I am taking a vacation in June to visit my hometown Navarre, FL. I guess instead of that vacation, I need to do my part and help "fix" this situation. I want to help out every way I can... I'm just lost of words on how to feel about this... my emotions are traumatized. So many things are about to affect my beautiful Gulf.
Michael B – I live in Pensacola. Every morning I wake up thinking this is a nightmare. Then I remember that it's real. I say please come home and at least give a proper farewell to this beautiful blessing before it's gone. Go for a walk on the beach and say a prayer.
Drilling close to shore is better. If divers could reach the well head, it would have been repaired already. To drill off the continental shelf in over a mile of water, is insanity. Obama knows little about oil extraction technology, or he wouldn't even propose a continuance of this nonsense. They will lose their energy bill, cause the drilling off the contintental shelf part of that bill will no longer be approved. So much for community organizers, becoming presdients. Nice experiment. Let's not try it again folks.. please..!! How about you pick from expereienced statesmen for our leaders. These beginners are really annoying me.
everyone I see talking about paying the cost-no one can afford this–and it is not possible to–"clean this up" so to spea...k it will effect us all for yrs, to come-decades–I hope within the speculation of " the cost " is the lost revenue of trillions in property tax revenues from all the beachfront abandoned houses that this will cause-the highest taxed properties will be worth less than the tax bill-how much can a county tax a oil front home or buisness and if the gulf stream drags it around 1000's of miles of coastline–who will pay the parking meter at the beaches?-who will move right out of these area's??–those who can afford to would be my guess-mostly people who retired or fell in love with these "Paradise areas" this does not even begin to cover a spectrum that will take 20 years to evaluate...
Also how many of these rigs in the world have this "fail safe" valve? and honestly-what man made thing does anyone know of that lasts for any amount of time 10 feet deep in salt water let alone 1 mile-–TIMEX?????!!!???...failsafe??????.....get real!!
unless oilwell failsafe valves are somehow covered by the great pyramid's forces I do not see any man made valve lasting even 200 years under salt water-and honestly who has time tested these thing's??= I guess like many other things it is an ongoing "test"

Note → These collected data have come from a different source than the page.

(* ===== verification/VmSpec.v ===== *)
(** * What the routines of kernel/vm.c do

    The page table is seen through [pte_at], the function from addresses to
    leaf entries that the tree in memory describes.  Every routine keeps the
    tree well formed and its pages off the free list. *)

From S2P Require Import Prelude Riscv Mem Cstring State Kalloc PageTable Vm.

(** The only state the memory routines change. *)
Definition vm_upd (m : mem) (f : Z) (s : kstate) : kstate := set_k_mem m (set_k_freelist f s).

Lemma vm_upd_id s : vm_upd (k_mem s) (k_freelist s) s = s.
Proof. by destruct s. Qed.

Section vmspec.
Context {KI : KernelImage}.

(** [vm_inv s l root]: [l] is the free list and [root] is a well-formed table
    none of whose pages is free. *)
Record vm_inv (s : kstate) (l : list Z) (lv : nat) (root : Z) : Prop := {
  vm_held : Lkmem ∉ k_held s;
  vm_kmem : kmem_inv s l;
  vm_tree : tree_ok (k_mem s) lv root;
  vm_disj : NoDup (l ++ pt_pages (k_mem s) lv root)
}.

(** ** walk without allocation *)

Lemma walk_loop_noalloc lv root va s :
  walk_loop lv root va false s = Ok (default 0 (pt_walk (k_mem s) lv root va)) s.
Proof.
  revert root. induction lv as [|lv IH]; intros root; [done|].
  cbn [walk_loop pt_walk]. unfold bind at 1, mem_get, gets. cbn [negb].
  destruct (has _ PTE_V); [apply IH|done].
Qed.

Lemma walk_noalloc root va s :
  va < MAXVA -> walk root va false s = Ok (default 0 (pt_walk (k_mem s) 2 root va)) s.
Proof.
  intros H. unfold walk. replace (MAXVA <=? va) with false by (symmetry; apply Z.leb_gt; done).
  apply (walk_loop_noalloc 2).
Qed.

(** Slots of a well-formed tree are never the null pointer. *)
Lemma pt_walk_pos m lv root va a :
  tree_ok m lv root -> pt_walk m lv root va = Some a -> 0 < a.
Proof.
  intros [_ Hr _] (p & Hp & ->)%pt_walk_slot. rewrite Forall_forall in Hr.
  pose proof (ram_page_bounds p (Hr p Hp)). pose proof (PX_range 0 va ltac:(lia)).
  unfold pte_slot. lia.
Qed.

(** ** walk with allocation *)

Lemma vm_inv_child s l lv root i :
  vm_inv s l (S lv) root -> 0 <= i < 512 -> has (load64 (k_mem s) (pte_slot root i)) PTE_V = true ->
  vm_inv s l lv (PTE2PA (load64 (k_mem s) (pte_slot root i))).
Proof.
  intros [Hh Hk Ht Hd] Hi Hv. destruct (tree_ok_child _ _ _ _ Ht Hi Hv) as [Hc _].
  split; [done..|]. apply NoDup_app in Hd as (Hd1 & Hd2 & _). apply NoDup_app.
  split; [done|]. split; [|apply Hc]. intros p Hp Hp'. apply (Hd2 p Hp).
  by apply (pt_pages_child _ lv root i).
Qed.

(** The memory after [walk] has put the fresh page [p] below entry [i]. *)
Definition link_page (m : mem) (root i p : Z) : mem :=
  store64 (memset (memset m p 5 PGSIZE) p 0 PGSIZE) (pte_slot root i) (Z.lor (PA2PTE p) PTE_V).
Lemma uvm_grow s p l root us i perm m1 :
  uvm_inv s (p :: l) root us -> frame_out [p] (k_mem s) m1 ->
  0 <= i < UMAX -> i ∉ us -> 0 <= perm < 1024 -> Z.lor perm PTE_V <> PTE_V ->
  exists r m2 f2 l2,
    mappages root (i * 4096) PGSIZE p perm (vm_upd m1 (load64 (k_mem s) p) s) =
      Ok r (vm_upd m2 f2 s) /\
    page_eq m1 m2 p /\ frame_out (p :: l ++ pt_pages (k_mem s) 2 root) (k_mem s) m2 /\
    pte_same_but (k_mem s) m2 root i /\
    ((r = 0 /\ uvm_inv (vm_upd m2 f2 s) l2 root (i :: us) /\
      owned (vm_upd m2 f2 s) l2 root (i :: us) ≡ₚ owned s (p :: l) root us /\
      pte_at m2 2 root (i * 4096) = leaf_entry p perm) \/
     (r = -1 /\ exists m3 f3, kfree p (vm_upd m2 f2 s) = Ok tt (vm_upd m3 f3 s) /\
      uvm_inv (vm_upd m3 f3 s) [p] root us /\
      owned (vm_upd m3 f3 s) [p] root us ≡ₚ owned s (p :: l) root us /\
      frame_out (p :: l ++ pt_pages (k_mem s) 2 root) (k_mem s) m3 /\
      (forall va, 0 <= va < 2 ^ 39 -> pte_at m3 2 root va = pte_at (k_mem s) 2 root va))).
Proof.
  intros Hinv Hf1 Hi Hius Hperm Hleaf.
  assert (forall j, j ∈ us -> 0 <= j < UMAX) as Hrange by (intros j Hj; by destruct (uvm_in _ _ _ _ Hinv j Hj)).
  destruct (uvm_inv_take s p l root us m1 Hinv Hf1) as (Hinv1 & Hfresh & E1 & E2).
  pose proof Hfresh as (Rp & Hpl & Hpt & Hpu). cbn [vm_upd k_mem set_k_mem] in Hpt, Hpu.
  destruct (uvm_map _ l root us i p perm Hinv1 Hfresh Hi Hius Hperm Hleaf)
    as (r & m2 & f2 & new & l2 & Hrun & Hl & Hp2 & Hf2 & Hs2 & Hres).
  cbn [vm_upd k_mem set_k_mem] in Hp2, Hf2, Hs2. rewrite E1 in Hp2, Hf2, Hpt.
  assert (frame_out (p :: l ++ pt_pages (k_mem s) 2 root) (k_mem s) m2) as Hfr.
  { eapply frame_out_trans; [eapply frame_out_mono; [|exact Hf1]; intros q; elems|].
    eapply frame_out_mono; [|exact Hf2]. intros q. rewrite Hl. elems. }
  assert (pte_same_but (k_mem s) m2 root i) as Hsame.
  { intros va Hva Hne. rewrite Hs2, E2; [done|done|by left]. }
  pose proof (upage_same_but _ _ _ _ us Hsame Hius Hrange) as Eup.
  exists r, m2, f2, l2. split; [exact Hrun|]. split.
  { apply (frame_out_page (new ++ pt_pages (k_mem s) 2 root)); [| done | |done].
    - apply Forall_app. pose proof (kmem_pages _ _ (vm_kmem _ _ _ _ (uvm_vm _ _ _ _ Hinv1))) as Hr.
      rewrite Hl in Hr. apply Forall_app in Hr as [Hr _]. split; [done|].
      apply (vm_tree _ _ _ _ (uvm_vm _ _ _ _ Hinv)).
    - rewrite elem_of_app. intros [H|H]; [|done]. apply Hpl. rewrite Hl. apply elem_of_app. by left. }
  split; [done|]. split; [done|].
  destruct Hres as [(-> & Hinv2 & Hat)|(-> & -> & Hinv2 & Hfresh2)]; [left|right].
  - split; [done|]. split; [exact Hinv2|]. split; [|done].
    unfold owned. cbn [vm_upd k_mem set_k_mem map]. rewrite Eup.
    assert (upage m2 root i = p) as ->.
    { unfold upage. rewrite Hat. by apply leaf_entry_decode; [apply ram_page_page_addr|]. }
    rewrite Hp2, Hl, (assoc_L (++) l2), <- Permutation_middle. cbn. constructor.
    by rewrite !(assoc_L (++)), (Permutation_app_comm l2 new).
  - split; [done|]. pose proof Hfresh2 as (_ & _ & Hpt2 & Hpu2). cbn [vm_upd k_mem set_k_mem] in Hpt2, Hpu2.
    pose proof Hinv2 as [[Hh2 Hk2 Ht2 Hd2] Hin2 Hout2 Hnd2].
    pose proof (kfree_run _ p Hh2 Rp) as Hfree. cbn [vm_upd k_mem set_k_mem k_freelist set_k_freelist] in Hfree.
    set (m3 := store64 (memset m2 p 1 PGSIZE) p f2) in *.
    assert (frame_out [p] m2 m3) as Hf3 by apply kfree_frame.
    exists m3, p. split; [exact Hfree|].
    destruct (uvm_inv_write _ [] root us [p] m3 Hinv2) as (Hinv3 & E3 & E4); [by constructor| |done|].
    { intros q ->%list_elem_of_singleton. split; [apply not_elem_of_nil|done]. }
    cbn [vm_upd k_mem set_k_mem] in E3, E4.
    assert (map (upage m3 root) us = map (upage m2 root) us) as Eup3.
    { apply map_ext. intros j. unfold upage. by rewrite E4. }
    assert (new = l) as -> by (by rewrite Hl, app_nil_r).
    assert (forall va, 0 <= va < 2 ^ 39 -> pte_at m3 2 root va = pte_at (k_mem s) 2 root va) as Hat3.
    { intros va Hva. rewrite E4, Hs2, E2; [done|done|by right]. }
    split; [split|].
    + split; [done|exact (kfree_inv _ p [] Hk2 Rp (not_elem_of_nil p))|apply Hinv3|].
      cbn [vm_upd k_mem set_k_mem app]. rewrite E3. constructor; [done|apply Ht2].
    + apply Hinv3.
    + apply Hinv3.
    + cbn [vm_upd k_mem set_k_mem app]. rewrite E3, Eup3. constructor; [|done].
      rewrite elem_of_app. tauto.
    + unfold owned. cbn [vm_upd k_mem set_k_mem app]. rewrite E3, Eup3, Eup, Hp2.
      split; [by rewrite <- (assoc_L (++))|]. split; [|done].
      eapply frame_out_trans; [exact Hfr|]. eapply frame_out_mono; [|exact Hf3]. intros q. elems.
Qed.

End uvm.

I am a Canadian who just returned from a vacation in Varadero Beach Cuba and while I was there people were swimming in the ocean and coming out covered in oil, so it has already reached land. Despite U.S. relations with Cuba this point should be acknowledged in the broader concern of the environment.
While I am not a scientist, when I had an oil spill in the garage, I used kitty litter...
store ars continue alone
I would like to see a large obselete ship possibly an old military ship welded up and sealed with several air tight compartments fitted with several shut off valves sunk over the well head with a large hole cut in the bottom of the ship and a large sealing ring that would conform to the uneven bottom of the ocean the ship would sit over the hole with the large cut in its bottom and would fillup with the oil and the shut off valves could be fitted with some type of piping to funnel the leaking oil to a ship or some type of receiving device this would possibly slow or stop the flow of oil down. this is just an idea, I am aware that there are very high pressures that deep in the ocean. the ship would fillup the compartments with oil and could be accessed by opening the valves to collect the oil. Also another idea would be to lower a large magnet to stick to the pipe depending on what the pipe is made of such as copper it would not stick or steel it would stick to, a magnet with a large gasket material that when close would mate up to an irregular surface.
The only way to hit BP is to stop buying their product. This is sheer neglect on behalf of ever corrupt person involved and that includes the US government.